* **What is needed**:
Scan the entries for the word "alter" and return every line that has it.

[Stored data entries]
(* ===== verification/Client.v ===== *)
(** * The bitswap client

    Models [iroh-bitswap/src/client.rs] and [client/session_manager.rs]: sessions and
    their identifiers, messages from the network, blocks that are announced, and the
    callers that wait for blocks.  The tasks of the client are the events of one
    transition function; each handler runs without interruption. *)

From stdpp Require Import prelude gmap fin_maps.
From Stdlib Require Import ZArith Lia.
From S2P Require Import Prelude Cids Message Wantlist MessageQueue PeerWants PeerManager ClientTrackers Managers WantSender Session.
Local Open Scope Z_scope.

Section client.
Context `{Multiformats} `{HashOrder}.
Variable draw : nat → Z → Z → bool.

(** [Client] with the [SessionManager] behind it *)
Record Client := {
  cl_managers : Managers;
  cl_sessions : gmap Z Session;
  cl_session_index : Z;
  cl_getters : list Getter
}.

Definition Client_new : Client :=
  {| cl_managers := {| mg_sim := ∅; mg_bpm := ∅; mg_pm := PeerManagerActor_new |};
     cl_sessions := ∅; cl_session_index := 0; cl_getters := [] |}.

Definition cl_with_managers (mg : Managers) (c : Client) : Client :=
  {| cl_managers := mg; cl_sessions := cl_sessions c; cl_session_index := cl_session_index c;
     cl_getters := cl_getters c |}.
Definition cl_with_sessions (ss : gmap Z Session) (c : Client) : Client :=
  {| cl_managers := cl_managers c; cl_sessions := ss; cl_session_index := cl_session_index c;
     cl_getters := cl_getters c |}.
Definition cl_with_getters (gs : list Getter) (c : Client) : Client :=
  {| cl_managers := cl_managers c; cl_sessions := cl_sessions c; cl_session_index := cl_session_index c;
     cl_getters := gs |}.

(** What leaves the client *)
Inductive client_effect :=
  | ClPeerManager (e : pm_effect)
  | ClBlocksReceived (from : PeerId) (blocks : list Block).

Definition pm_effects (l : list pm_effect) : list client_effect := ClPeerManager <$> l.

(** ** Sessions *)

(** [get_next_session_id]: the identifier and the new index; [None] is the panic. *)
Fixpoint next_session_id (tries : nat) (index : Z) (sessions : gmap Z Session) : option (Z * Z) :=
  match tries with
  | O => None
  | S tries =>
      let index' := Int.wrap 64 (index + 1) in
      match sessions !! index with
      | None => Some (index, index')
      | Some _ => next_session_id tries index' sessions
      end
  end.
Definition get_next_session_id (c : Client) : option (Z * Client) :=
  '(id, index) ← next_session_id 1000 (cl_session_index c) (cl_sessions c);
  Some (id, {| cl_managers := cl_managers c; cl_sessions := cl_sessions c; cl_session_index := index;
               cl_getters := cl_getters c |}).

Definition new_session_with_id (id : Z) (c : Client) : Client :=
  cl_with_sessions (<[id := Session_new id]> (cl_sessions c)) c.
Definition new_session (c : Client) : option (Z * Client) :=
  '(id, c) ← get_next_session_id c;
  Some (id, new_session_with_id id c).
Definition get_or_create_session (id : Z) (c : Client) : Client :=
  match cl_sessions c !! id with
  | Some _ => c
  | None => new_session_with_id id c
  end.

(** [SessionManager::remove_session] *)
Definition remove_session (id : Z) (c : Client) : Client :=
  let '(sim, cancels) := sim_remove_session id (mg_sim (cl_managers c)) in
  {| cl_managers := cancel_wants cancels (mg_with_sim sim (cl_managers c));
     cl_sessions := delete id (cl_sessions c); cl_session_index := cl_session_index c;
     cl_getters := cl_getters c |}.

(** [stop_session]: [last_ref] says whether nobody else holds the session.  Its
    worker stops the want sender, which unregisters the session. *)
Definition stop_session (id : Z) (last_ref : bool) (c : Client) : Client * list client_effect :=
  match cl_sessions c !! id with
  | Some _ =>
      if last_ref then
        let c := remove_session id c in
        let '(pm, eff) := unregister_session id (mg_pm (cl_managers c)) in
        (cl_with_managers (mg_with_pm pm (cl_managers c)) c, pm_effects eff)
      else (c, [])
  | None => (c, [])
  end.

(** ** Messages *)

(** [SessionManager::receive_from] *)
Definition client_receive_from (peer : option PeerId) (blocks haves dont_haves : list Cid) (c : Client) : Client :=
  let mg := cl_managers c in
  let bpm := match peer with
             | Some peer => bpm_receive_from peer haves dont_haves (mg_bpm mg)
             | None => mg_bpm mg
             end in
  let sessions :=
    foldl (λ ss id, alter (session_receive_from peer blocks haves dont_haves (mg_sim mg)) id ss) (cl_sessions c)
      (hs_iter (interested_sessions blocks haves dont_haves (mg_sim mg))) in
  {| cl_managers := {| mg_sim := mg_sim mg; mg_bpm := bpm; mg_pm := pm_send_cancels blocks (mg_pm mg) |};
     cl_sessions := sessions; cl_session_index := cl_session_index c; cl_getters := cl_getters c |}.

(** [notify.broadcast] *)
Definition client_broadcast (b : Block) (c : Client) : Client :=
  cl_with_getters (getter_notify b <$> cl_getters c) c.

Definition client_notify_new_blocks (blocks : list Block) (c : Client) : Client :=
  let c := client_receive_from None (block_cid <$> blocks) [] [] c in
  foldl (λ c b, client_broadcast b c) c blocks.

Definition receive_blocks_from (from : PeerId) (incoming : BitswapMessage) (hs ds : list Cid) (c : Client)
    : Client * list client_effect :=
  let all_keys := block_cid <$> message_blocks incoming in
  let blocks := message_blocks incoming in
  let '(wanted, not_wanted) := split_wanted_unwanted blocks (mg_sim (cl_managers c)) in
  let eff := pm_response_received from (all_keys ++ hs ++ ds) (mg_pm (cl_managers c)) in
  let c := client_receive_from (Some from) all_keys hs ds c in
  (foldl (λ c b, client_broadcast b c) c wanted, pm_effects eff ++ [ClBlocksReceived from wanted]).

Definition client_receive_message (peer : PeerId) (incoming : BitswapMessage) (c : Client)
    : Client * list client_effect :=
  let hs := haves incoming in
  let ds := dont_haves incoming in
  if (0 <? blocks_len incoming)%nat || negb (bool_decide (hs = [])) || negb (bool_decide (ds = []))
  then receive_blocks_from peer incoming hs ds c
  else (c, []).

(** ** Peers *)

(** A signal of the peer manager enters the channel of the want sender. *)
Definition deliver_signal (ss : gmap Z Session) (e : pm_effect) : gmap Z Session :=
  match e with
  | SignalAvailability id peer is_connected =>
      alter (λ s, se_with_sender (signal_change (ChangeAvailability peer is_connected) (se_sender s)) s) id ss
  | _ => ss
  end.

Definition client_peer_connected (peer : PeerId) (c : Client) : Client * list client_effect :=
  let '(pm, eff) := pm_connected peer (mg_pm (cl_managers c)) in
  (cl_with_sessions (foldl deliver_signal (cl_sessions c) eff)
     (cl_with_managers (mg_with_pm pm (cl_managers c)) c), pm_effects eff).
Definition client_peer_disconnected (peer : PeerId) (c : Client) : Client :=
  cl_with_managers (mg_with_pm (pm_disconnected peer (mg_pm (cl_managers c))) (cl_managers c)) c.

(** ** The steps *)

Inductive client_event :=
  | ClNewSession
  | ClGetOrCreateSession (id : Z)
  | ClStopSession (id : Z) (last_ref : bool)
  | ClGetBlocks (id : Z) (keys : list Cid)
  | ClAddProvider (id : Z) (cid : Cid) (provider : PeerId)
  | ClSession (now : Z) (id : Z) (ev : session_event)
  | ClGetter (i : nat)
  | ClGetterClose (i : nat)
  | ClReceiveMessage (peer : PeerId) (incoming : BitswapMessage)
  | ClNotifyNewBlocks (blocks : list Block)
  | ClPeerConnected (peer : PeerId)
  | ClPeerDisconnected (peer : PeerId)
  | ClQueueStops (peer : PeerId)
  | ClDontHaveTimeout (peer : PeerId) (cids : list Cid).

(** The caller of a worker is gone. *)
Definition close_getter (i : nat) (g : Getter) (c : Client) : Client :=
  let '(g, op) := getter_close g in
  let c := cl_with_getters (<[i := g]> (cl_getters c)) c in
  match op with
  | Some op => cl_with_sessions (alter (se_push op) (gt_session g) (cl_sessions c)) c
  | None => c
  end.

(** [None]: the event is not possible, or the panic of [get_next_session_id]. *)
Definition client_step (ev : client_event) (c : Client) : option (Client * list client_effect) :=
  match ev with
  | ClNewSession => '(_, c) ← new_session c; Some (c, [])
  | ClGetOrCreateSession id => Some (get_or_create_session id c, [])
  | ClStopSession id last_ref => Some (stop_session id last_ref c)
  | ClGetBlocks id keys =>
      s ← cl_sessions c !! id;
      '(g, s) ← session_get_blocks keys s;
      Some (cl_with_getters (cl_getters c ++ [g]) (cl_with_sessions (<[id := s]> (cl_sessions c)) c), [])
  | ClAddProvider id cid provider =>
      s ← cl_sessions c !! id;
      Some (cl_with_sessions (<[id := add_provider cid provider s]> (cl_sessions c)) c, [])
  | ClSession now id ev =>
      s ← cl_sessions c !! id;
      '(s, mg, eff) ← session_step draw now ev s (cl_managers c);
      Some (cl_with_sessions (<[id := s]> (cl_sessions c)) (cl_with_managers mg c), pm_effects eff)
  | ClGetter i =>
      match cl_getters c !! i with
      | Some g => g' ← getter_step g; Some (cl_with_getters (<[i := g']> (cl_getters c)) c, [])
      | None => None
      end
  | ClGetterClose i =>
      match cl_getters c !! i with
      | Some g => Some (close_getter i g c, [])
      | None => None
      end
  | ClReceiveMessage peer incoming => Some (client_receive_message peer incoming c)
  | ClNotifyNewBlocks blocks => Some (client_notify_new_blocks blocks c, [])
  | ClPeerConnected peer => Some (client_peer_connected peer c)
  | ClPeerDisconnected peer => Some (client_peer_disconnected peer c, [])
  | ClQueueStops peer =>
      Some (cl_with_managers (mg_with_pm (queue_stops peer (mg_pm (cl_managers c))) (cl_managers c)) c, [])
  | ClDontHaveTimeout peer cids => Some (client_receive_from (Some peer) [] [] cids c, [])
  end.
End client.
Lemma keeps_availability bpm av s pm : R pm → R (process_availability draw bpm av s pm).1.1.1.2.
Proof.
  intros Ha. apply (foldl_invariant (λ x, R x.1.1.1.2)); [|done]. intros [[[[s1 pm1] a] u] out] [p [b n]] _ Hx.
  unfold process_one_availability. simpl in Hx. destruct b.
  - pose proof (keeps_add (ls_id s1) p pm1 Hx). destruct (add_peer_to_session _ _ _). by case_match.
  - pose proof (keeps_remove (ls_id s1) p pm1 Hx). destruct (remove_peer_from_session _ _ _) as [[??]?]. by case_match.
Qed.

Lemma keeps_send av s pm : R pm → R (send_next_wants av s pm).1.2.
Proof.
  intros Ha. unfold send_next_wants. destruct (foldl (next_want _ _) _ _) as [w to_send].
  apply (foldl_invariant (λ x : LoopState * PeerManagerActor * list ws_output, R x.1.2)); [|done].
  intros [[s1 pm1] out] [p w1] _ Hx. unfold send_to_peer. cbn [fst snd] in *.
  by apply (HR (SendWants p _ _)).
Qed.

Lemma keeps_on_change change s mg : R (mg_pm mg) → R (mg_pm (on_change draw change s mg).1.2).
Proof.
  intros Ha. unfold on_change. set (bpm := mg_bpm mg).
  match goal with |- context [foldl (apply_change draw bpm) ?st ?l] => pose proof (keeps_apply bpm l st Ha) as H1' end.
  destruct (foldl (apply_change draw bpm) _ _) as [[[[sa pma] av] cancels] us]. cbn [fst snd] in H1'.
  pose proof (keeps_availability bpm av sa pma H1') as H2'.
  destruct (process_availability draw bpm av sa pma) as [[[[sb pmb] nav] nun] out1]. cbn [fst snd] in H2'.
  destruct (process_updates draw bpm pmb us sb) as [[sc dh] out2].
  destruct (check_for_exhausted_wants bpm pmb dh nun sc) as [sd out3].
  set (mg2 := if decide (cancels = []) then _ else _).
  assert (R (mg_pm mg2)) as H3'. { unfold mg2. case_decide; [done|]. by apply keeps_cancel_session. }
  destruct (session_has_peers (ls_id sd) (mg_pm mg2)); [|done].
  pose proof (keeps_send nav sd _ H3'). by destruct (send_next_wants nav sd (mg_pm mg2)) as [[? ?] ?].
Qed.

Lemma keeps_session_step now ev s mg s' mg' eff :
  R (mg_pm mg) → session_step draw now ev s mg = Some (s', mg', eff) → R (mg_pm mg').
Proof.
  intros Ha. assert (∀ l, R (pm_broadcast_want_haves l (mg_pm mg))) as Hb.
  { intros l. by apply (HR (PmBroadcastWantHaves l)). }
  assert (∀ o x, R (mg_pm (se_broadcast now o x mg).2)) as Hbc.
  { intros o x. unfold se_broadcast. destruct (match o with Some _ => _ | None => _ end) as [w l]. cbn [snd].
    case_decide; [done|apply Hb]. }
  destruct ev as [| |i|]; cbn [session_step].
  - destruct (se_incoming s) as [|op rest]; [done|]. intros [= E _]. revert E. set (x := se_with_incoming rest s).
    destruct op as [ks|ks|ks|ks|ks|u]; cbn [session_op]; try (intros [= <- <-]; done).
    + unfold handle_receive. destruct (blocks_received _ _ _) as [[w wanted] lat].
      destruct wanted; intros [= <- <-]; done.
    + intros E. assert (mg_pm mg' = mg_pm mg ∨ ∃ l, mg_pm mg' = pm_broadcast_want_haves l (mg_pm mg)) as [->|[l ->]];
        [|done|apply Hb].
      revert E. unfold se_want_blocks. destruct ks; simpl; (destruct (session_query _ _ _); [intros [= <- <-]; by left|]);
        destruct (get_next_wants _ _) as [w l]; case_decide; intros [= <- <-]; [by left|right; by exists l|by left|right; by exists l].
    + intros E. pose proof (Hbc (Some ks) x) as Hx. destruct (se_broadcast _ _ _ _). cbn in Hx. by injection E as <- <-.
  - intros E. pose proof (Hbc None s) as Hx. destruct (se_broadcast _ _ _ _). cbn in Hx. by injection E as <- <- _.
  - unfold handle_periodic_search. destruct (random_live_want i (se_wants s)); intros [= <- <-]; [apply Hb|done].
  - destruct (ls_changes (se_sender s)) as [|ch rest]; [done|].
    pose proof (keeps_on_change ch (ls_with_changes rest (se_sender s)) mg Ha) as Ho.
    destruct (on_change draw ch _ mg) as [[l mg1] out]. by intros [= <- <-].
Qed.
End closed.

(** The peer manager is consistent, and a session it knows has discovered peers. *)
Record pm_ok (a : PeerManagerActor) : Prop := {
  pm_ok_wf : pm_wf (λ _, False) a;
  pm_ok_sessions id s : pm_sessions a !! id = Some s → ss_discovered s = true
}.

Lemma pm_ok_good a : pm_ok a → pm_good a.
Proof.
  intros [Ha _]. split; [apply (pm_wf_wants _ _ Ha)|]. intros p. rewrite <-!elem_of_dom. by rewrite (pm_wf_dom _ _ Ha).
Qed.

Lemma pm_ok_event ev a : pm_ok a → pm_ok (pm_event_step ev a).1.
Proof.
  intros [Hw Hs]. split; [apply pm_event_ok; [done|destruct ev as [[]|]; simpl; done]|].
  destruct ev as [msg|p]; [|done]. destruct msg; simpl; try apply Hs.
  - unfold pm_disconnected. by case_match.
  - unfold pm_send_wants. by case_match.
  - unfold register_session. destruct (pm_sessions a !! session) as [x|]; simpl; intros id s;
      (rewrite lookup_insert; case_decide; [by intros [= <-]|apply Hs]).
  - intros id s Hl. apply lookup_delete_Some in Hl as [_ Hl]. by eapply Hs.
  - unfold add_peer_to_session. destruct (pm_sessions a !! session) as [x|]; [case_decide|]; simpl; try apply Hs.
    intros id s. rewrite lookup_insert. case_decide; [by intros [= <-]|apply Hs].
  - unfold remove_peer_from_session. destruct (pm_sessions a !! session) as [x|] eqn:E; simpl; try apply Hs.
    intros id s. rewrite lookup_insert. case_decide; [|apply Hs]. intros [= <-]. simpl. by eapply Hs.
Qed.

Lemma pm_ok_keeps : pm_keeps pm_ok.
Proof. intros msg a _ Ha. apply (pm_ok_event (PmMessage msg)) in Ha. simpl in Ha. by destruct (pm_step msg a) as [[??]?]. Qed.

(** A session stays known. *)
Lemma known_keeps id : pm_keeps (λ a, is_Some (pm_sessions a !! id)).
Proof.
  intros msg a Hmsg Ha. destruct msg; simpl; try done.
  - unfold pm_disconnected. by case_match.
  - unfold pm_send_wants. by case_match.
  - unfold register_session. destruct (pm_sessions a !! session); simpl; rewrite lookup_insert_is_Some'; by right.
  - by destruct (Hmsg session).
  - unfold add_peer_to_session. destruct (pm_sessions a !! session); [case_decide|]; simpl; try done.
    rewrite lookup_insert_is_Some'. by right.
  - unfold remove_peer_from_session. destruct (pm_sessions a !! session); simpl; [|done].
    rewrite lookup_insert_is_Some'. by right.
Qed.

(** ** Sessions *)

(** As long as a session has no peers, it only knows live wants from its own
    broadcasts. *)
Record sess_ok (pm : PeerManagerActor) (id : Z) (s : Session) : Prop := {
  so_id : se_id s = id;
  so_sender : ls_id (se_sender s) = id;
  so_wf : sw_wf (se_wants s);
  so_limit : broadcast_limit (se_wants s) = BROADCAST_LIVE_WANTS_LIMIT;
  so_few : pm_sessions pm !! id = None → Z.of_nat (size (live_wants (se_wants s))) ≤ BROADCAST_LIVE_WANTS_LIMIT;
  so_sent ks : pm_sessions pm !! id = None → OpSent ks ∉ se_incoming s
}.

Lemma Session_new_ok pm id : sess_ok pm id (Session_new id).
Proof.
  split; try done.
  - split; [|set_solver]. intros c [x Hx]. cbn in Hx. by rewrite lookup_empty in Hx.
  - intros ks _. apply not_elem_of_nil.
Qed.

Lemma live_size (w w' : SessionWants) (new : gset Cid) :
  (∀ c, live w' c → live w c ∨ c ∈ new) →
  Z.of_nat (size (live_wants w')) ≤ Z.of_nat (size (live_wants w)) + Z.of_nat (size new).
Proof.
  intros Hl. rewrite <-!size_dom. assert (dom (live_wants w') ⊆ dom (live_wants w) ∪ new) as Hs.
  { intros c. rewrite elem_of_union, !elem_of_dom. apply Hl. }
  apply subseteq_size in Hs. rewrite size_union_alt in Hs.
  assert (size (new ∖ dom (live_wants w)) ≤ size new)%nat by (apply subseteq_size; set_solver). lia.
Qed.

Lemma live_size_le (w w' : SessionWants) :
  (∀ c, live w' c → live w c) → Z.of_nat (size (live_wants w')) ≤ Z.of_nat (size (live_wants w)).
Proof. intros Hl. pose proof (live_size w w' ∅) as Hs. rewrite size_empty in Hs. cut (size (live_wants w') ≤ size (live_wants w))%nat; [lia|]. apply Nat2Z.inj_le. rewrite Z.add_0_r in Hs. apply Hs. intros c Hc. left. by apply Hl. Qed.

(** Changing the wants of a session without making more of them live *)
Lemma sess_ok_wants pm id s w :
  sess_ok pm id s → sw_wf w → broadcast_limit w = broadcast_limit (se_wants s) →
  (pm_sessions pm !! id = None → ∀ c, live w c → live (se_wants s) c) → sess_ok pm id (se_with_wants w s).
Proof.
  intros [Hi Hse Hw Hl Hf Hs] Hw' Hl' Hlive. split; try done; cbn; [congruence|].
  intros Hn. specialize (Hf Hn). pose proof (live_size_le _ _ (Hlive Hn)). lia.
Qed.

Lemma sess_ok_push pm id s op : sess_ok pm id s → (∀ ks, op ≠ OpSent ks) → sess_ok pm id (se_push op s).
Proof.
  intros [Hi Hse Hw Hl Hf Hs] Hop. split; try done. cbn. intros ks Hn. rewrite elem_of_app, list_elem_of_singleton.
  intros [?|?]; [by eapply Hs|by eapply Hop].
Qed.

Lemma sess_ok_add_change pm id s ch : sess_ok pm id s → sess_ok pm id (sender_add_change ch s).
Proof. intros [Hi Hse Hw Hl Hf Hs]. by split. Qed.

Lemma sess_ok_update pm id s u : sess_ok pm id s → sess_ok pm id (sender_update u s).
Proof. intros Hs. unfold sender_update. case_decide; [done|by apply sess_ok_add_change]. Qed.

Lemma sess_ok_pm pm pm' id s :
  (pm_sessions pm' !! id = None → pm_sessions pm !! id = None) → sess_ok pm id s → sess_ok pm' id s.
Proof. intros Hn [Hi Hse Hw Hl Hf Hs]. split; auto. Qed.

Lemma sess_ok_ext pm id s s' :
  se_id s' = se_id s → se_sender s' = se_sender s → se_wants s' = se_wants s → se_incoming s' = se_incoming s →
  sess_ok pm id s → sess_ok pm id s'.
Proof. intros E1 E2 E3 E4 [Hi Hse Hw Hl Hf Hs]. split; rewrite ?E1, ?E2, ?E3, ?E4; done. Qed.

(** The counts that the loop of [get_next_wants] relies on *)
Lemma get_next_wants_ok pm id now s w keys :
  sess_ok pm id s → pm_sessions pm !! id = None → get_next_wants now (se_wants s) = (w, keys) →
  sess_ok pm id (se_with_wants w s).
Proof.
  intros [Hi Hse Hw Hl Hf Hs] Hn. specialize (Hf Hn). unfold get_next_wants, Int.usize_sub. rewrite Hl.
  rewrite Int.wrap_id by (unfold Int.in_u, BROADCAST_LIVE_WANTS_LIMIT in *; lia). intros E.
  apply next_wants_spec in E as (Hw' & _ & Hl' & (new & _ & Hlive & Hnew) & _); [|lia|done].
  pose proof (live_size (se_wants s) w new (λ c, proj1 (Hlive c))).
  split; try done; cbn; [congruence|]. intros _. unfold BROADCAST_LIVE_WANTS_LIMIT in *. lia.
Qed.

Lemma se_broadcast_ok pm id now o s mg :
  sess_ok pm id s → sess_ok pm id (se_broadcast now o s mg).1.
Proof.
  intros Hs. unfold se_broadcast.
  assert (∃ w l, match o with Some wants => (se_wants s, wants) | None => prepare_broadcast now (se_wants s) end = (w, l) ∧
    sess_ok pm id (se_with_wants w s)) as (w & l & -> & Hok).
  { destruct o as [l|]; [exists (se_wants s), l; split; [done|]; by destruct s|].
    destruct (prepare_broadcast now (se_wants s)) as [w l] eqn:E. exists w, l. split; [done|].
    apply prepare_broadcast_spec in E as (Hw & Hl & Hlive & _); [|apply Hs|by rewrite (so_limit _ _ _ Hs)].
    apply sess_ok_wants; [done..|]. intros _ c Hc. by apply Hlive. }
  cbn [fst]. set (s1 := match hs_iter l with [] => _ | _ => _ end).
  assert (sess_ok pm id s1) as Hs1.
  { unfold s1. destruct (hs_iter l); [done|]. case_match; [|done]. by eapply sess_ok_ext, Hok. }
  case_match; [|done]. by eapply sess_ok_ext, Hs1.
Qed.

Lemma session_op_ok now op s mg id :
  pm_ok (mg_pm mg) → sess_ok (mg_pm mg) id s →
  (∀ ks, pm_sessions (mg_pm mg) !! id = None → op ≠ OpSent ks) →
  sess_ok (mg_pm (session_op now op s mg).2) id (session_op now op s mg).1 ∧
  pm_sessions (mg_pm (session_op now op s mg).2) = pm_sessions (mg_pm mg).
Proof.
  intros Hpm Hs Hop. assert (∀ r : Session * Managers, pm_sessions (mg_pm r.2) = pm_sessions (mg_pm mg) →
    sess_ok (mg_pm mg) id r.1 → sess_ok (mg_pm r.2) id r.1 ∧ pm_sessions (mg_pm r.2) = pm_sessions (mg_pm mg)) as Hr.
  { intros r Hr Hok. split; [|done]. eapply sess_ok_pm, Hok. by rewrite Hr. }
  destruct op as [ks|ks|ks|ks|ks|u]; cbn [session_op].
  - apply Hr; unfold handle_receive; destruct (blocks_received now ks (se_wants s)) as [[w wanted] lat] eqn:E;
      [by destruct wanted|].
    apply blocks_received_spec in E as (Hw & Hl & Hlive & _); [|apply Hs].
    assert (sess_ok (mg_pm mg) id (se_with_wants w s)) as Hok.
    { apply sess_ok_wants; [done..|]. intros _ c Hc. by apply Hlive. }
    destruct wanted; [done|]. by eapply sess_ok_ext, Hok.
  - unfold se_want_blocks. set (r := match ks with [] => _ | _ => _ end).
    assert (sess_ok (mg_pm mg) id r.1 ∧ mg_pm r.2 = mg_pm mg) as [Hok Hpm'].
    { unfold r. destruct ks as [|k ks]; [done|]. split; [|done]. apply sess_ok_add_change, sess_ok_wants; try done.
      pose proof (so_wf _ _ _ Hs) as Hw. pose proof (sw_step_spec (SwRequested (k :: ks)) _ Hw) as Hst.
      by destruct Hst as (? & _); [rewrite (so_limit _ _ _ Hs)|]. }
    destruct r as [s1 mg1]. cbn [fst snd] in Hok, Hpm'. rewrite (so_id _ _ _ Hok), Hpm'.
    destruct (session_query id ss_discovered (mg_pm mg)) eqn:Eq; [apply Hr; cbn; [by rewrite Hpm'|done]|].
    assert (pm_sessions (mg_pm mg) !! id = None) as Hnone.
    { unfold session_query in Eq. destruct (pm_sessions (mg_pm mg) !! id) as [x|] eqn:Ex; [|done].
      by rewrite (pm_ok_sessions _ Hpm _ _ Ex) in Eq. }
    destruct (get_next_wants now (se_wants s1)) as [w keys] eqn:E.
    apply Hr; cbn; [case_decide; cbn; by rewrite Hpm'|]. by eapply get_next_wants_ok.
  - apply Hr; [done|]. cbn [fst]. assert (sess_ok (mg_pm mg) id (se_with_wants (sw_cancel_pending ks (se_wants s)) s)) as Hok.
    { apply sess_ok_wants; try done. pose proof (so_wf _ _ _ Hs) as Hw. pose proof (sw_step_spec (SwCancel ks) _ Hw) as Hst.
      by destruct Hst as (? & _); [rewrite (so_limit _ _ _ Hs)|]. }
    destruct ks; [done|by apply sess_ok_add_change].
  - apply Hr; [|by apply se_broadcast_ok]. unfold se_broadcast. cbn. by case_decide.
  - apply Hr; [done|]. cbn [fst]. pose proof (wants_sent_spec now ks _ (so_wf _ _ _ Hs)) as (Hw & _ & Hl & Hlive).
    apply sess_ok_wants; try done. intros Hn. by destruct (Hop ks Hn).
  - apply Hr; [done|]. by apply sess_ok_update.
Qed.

* **Task answer**:
    foldl (λ ss id, alter (session_receive_from peer blocks haves dont_haves (mg_sim mg)) id ss) (cl_sessions c)
      alter (λ s, se_with_sender (signal_change (ChangeAvailability peer is_connected) (se_sender s)) s) id ss
  | Some op => cl_with_sessions (alter (se_push op) (gt_session g) (cl_sessions c)) c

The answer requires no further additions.